What this task involves: Give back every record below precisely as written.

Data section:
Lemma ends_bind {A B} (m : K A) (k : A -> K (option B)) :
  quiet m -> (forall a, ends (k a)) -> ends (m_bind m k).
Proof.
  intros Hm Hk w r w' Hr Hf Hp. unfold m_bind in Hr. destruct (m w) as [[a|e] w1] eqn:Hmw.
  - destruct (Hm w _ w1 Hmw Hp) as [Hs _]. eapply moves_trans; [exact Hs|]. by eapply Hk, Hs.
  - injection Hr as _ <-. by eapply Hm.
Qed.
Lemma starts_bind {A B} (m : K A) (k : A -> K (option B)) :
  quiet m -> (forall a, starts (k a)) -> starts (m_bind m k).
Proof.
  intros Hm Hk w r w' Hr Hf Hp Hn. unfold m_bind in Hr. destruct (m w) as [[a|e] w1] eqn:Hmw.
  - destruct (Hm w _ w1 Hmw Hp) as [Hs Hn1]. eapply moves_trans; [exact Hs|].
    eapply Hk; [exact Hr|exact Hf|apply Hs|congruence].
  - injection Hr as _ <-. by eapply Hm.
Qed.

(** A run takes the session by queue steps, and ends with no claim. *)
Lemma moves_run_agent fuel first_turn c : ends (run_agent fuel first_turn c).
Proof.
  intros w0 x v Hv Hf Hp. unfold RunSettlement.run_agent, m_bind at 1, modify_world in Hv.
  eapply moves_trans; [by apply (moves_same reserved w0 None (set_loop (loop_start config insertion c
    first_turn) w0))|].
  revert Hv Hf. cut (starts (A := RunResult R * option SubmissionAnswer) (
    let! _ := record_operation run_id OperationStarted {[ "operation" := JString "agent" ]} in
    let! _ := on_session open_queue in
    let! execution := attempt (execute fuel) in
    match execution with
    | Ok None => m_ret None
    | Ok (Some done) => let! r := settle_scope (Ok done) first_turn in m_ret (Some r)
    | Err error => let! r := settle_scope (Err error) first_turn in m_ret (Some r)
    end)).
  { intros Hs Hv Hf. by apply (Hs _ _ _ Hv Hf). }
  clear w0 x v Hp.
  apply starts_bind; [apply quiet_frame; frame_go env|intros _].
  apply starts_bind; [apply quiet_frame, (frame_open reserved true (fun s => negb (cancelled s)))|intros _].
  intros u y u' Hu Hf Hpu Hn. unfold m_bind at 1, attempt in Hu.
  destruct (execute fuel u) as [z u1] eqn:Hx.
  pose proof (moves_execute _ _ _ _ Hx Hpu Hn) as Hm. eapply moves_trans; [exact Hm|].
  assert (forall z, (let! r := settle_scope z first_turn in m_ret (Some r)) u1 = (y, u') ->
    moves u1 (next_queued_item (loop u1)) u' None) as Hend.
  { intros z' Hz. unfold m_bind in Hz. destruct (settle_scope _ _ u1) as [q u2] eqn:Hs.
    pose proof (moves_settle_scope _ _ _ _ _ Hs (moves_pending _ _ _ _ _ Hm)) as Hm2.
    destruct q; by injection Hz as _ <-. }
  destruct z as [[done|]|e]; [by apply Hend in Hu| |by apply Hend in Hu].
  by injection Hu as <- _.
Qed.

The completed task:
Lemma ends_bind {A B} (m : K A) (k : A -> K (option B)) :
  quiet m -> (forall a, ends (k a)) -> ends (m_bind m k).
Proof.
  intros Hm Hk w r w' Hr Hf Hp. unfold m_bind in Hr. destruct (m w) as [[a|e] w1] eqn:Hmw.
  - destruct (Hm w _ w1 Hmw Hp) as [Hs _]. eapply moves_trans; [exact Hs|]. by eapply Hk, Hs.
  - injection Hr as _ <-. by eapply Hm.
Qed.
Lemma starts_bind {A B} (m : K A) (k : A -> K (option B)) :
  quiet m -> (forall a, starts (k a)) -> starts (m_bind m k).
Proof.
  intros Hm Hk w r w' Hr Hf Hp Hn. unfold m_bind in Hr. destruct (m w) as [[a|e] w1] eqn:Hmw.
  - destruct (Hm w _ w1 Hmw Hp) as [Hs Hn1]. eapply moves_trans; [exact Hs|].
    eapply Hk; [exact Hr|exact Hf|apply Hs|congruence].
  - injection Hr as _ <-. by eapply Hm.
Qed.

(** A run takes the session by queue steps, and ends with no claim. *)
Lemma moves_run_agent fuel first_turn c : ends (run_agent fuel first_turn c).
Proof.
  intros w0 x v Hv Hf Hp. unfold RunSettlement.run_agent, m_bind at 1, modify_world in Hv.
  eapply moves_trans; [by apply (moves_same reserved w0 None (set_loop (loop_start config insertion c
    first_turn) w0))|].
  revert Hv Hf. cut (starts (A := RunResult R * option SubmissionAnswer) (
    let! _ := record_operation run_id OperationStarted {[ "operation" := JString "agent" ]} in
    let! _ := on_session open_queue in
    let! execution := attempt (execute fuel) in
    match execution with
    | Ok None => m_ret None
    | Ok (Some done) => let! r := settle_scope (Ok done) first_turn in m_ret (Some r)
    | Err error => let! r := settle_scope (Err error) first_turn in m_ret (Some r)
    end)).
  { intros Hs Hv Hf. by apply (Hs _ _ _ Hv Hf). }
  clear w0 x v Hp.
  apply starts_bind; [apply quiet_frame; frame_go env|intros _].
  apply starts_bind; [apply quiet_frame, (frame_open reserved true (fun s => negb (cancelled s)))|intros _].
  intros u y u' Hu Hf Hpu Hn. unfold m_bind at 1, attempt in Hu.
  destruct (execute fuel u) as [z u1] eqn:Hx.
  pose proof (moves_execute _ _ _ _ Hx Hpu Hn) as Hm. eapply moves_trans; [exact Hm|].
  assert (forall z, (let! r := settle_scope z first_turn in m_ret (Some r)) u1 = (y, u') ->
    moves u1 (next_queued_item (loop u1)) u' None) as Hend.
  { intros z' Hz. unfold m_bind in Hz. destruct (settle_scope _ _ u1) as [q u2] eqn:Hs.
    pose proof (moves_settle_scope _ _ _ _ _ Hs (moves_pending _ _ _ _ _ Hm)) as Hm2.
    destruct q; by injection Hz as _ <-. }
  destruct z as [[done|]|e]; [by apply Hend in Hu| |by apply Hend in Hu].
  by injection Hu as <- _.
Qed.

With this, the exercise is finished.